[Stored data]
Definition seek_index_entry (tracks : list tide_track_snapshot) (frame_offset i previous_sort_key : Z) : check_m Z :=
  sort_key ←
    or_fail (track_id ← tide_reader_read_u32;
             generation ← tide_reader_read_u32;
             _packet_seq ← tide_reader_read_u64;
             pts ← tide_reader_read_i64;
             group_offset ← tide_reader_read_u64;
             record_offset ← tide_reader_read_u64;
             _ ← reader_guard (known tracks track_id generation);
             _ ← reader_guard (negb (group_offset <? TIDE_HEADER_SIZE));
             _ ← reader_guard (negb (record_offset <? group_offset));
             _ ← reader_guard (negb (record_offset >=? frame_offset));
             mret (seek_sort_key track_id pts))
      TIDE_STATUS_INDEX "bad seek index entry";
  if negb (i =? 0) && (sort_key <? previous_sort_key) then reject TIDE_STATUS_INDEX "unsorted seek index"
  else mret sort_key.

Definition check_seek_index (tracks : list tide_track_snapshot) (frame_offset payload_size : Z) : check_m unit :=
  count ← or_fail (_index_generation ← tide_reader_read_u64; tide_reader_read_uleb128)
            TIDE_STATUS_INDEX "bad seek index header";
  _ ← check_for (body_fuel payload_size) 0 count (seek_index_entry tracks frame_offset) 0;
  at_end payload_size TIDE_STATUS_INDEX "seek index trailing bytes".

Definition check_checkpoint (limits : tide_limits) (tracks : list tide_track_snapshot) (frame_offset payload_size : Z)
    : check_m unit :=
  count ← or_fail (_group_sequence ← tide_reader_read_u64;
                   prefix_offset ← tide_reader_read_u64;
                   _digest ← tide_reader_read_bytes TIDE_DIGEST_SIZE;
                   count ← tide_reader_read_uleb128;
                   _ ← reader_guard (negb (prefix_offset >? frame_offset));
                   _ ← reader_guard (negb (count >? max_tracks limits));
                   mret count)
            TIDE_STATUS_FORMAT "bad checkpoint";
  _ ← check_for (body_fuel payload_size) 0 count
        (fun _ _ => or_fail (track_id ← tide_reader_read_u32;
                             generation ← tide_reader_read_u32;
                             reader_guard (known tracks track_id generation))
                      TIDE_STATUS_FORMAT "bad checkpoint descriptor") tt;
  at_end payload_size TIDE_STATUS_FORMAT "checkpoint trailing bytes".

(** The state of the loop is [(previous_generation, previous_end)];
    [(uint64_t)start_time] and [(uint64_t)end_time] are of nonnegative values. *)
Definition index_directory_entry (frame_offset i : Z) (previous : Z * Z) : reader_m (Z * Z) :=
  generation ← tide_reader_read_u64;
  start_time ← tide_reader_read_i64;
  end_time ← tide_reader_read_i64;
  offset ← tide_reader_read_u64;
  _ ← reader_guard (negb (start_time <? 0));
  _ ← reader_guard (negb (end_time <? start_time));
  _ ← reader_guard (negb (offset <? TIDE_HEADER_SIZE));
  _ ← reader_guard (negb (offset >=? frame_offset));
  _ ← reader_guard (negb (negb (i =? 0) && (generation <=? previous.1)));
  _ ← reader_guard (negb (negb (i =? 0) && (i64_to_u64 start_time <? previous.2)));
  mret (generation, i64_to_u64 end_time).

Definition check_index_directory (frame_offset payload_size : Z) : check_m unit :=
  count ← or_fail tide_reader_read_uleb128 TIDE_STATUS_INDEX "bad index directory";
  _ ← check_for (body_fuel payload_size) 0 count
        (fun i previous => or_fail (index_directory_entry frame_offset i previous)
                             TIDE_STATUS_INDEX "bad index directory entry") (0, 0);
  at_end payload_size TIDE_STATUS_INDEX "index directory trailing bytes".

(** The footer: the stored digest is compared with the digest of the
    [frame_offset] bytes before the record. *)
Definition check_footer (file_data : list byte) (frame : tide_record_frame) (payload_size : Z) : check_m unit :=
  '(file_length, index_directory_offset, digest) ←
    or_fail (file_length ← tide_reader_read_u64;
             index_directory_offset ← tide_reader_read_u64;
             _last_checkpoint_sequence ← tide_reader_read_uleb128;
             digest ← tide_reader_read_bytes TIDE_DIGEST_SIZE;
             mret (file_length, index_directory_offset, digest))
      TIDE_STATUS_FORMAT "bad footer";
  _ ← at_end payload_size TIDE_STATUS_FORMAT "bad footer";
  if negb (file_length =? fr_crc_end frame) ||
     (negb (index_directory_offset =? 0) &&
      ((index_directory_offset <? TIDE_HEADER_SIZE) || (index_directory_offset >=? fr_offset frame)))
  then reject TIDE_STATUS_FORMAT "bad footer"
  else
    expected_digest ← (fun r => d ← tide_digest_adapter32 file_data (fr_offset frame); Done (inr d, r));
    if negb (bool_decide (digest = expected_digest)) then reject TIDE_STATUS_INTEGRITY "footer digest mismatch"
    else mret tt.

(** Run a body on the payload: its error exit sets the error of the frame. *)
Definition with_body {U A} (body : check_m A) (payload : list byte) (payload_size : Z) (frame : tide_record_frame)
    (k : A -> parse_m U tide_status) : parse_m U tide_status :=
  '(v, _) ← lift (body (tide_reader_init payload payload_size));
  match v with
  | inl (status, message) => fail_with status (fr_payload_offset frame) (fr_type frame) (fr_depth frame) message
  | inr a => k a
  end.

(** [error->code]. *)
Definition error_code {U} : parse_m U tide_status := fun s =>
  error ← deref (ps_error s); Done (err_code error, s).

* _TASK DETAILS_
Reproduce the entries above exactly, starting at their first line and finishing with the line that contains "(group_offset <? TIDE_HEADER_SIZE));".

* _ANSWER BOX_
Definition seek_index_entry (tracks : list tide_track_snapshot) (frame_offset i previous_sort_key : Z) : check_m Z :=
  sort_key ←
    or_fail (track_id ← tide_reader_read_u32;
             generation ← tide_reader_read_u32;
             _packet_seq ← tide_reader_read_u64;
             pts ← tide_reader_read_i64;
             group_offset ← tide_reader_read_u64;
             record_offset ← tide_reader_read_u64;
             _ ← reader_guard (known tracks track_id generation);
             _ ← reader_guard (negb (group_offset <? TIDE_HEADER_SIZE));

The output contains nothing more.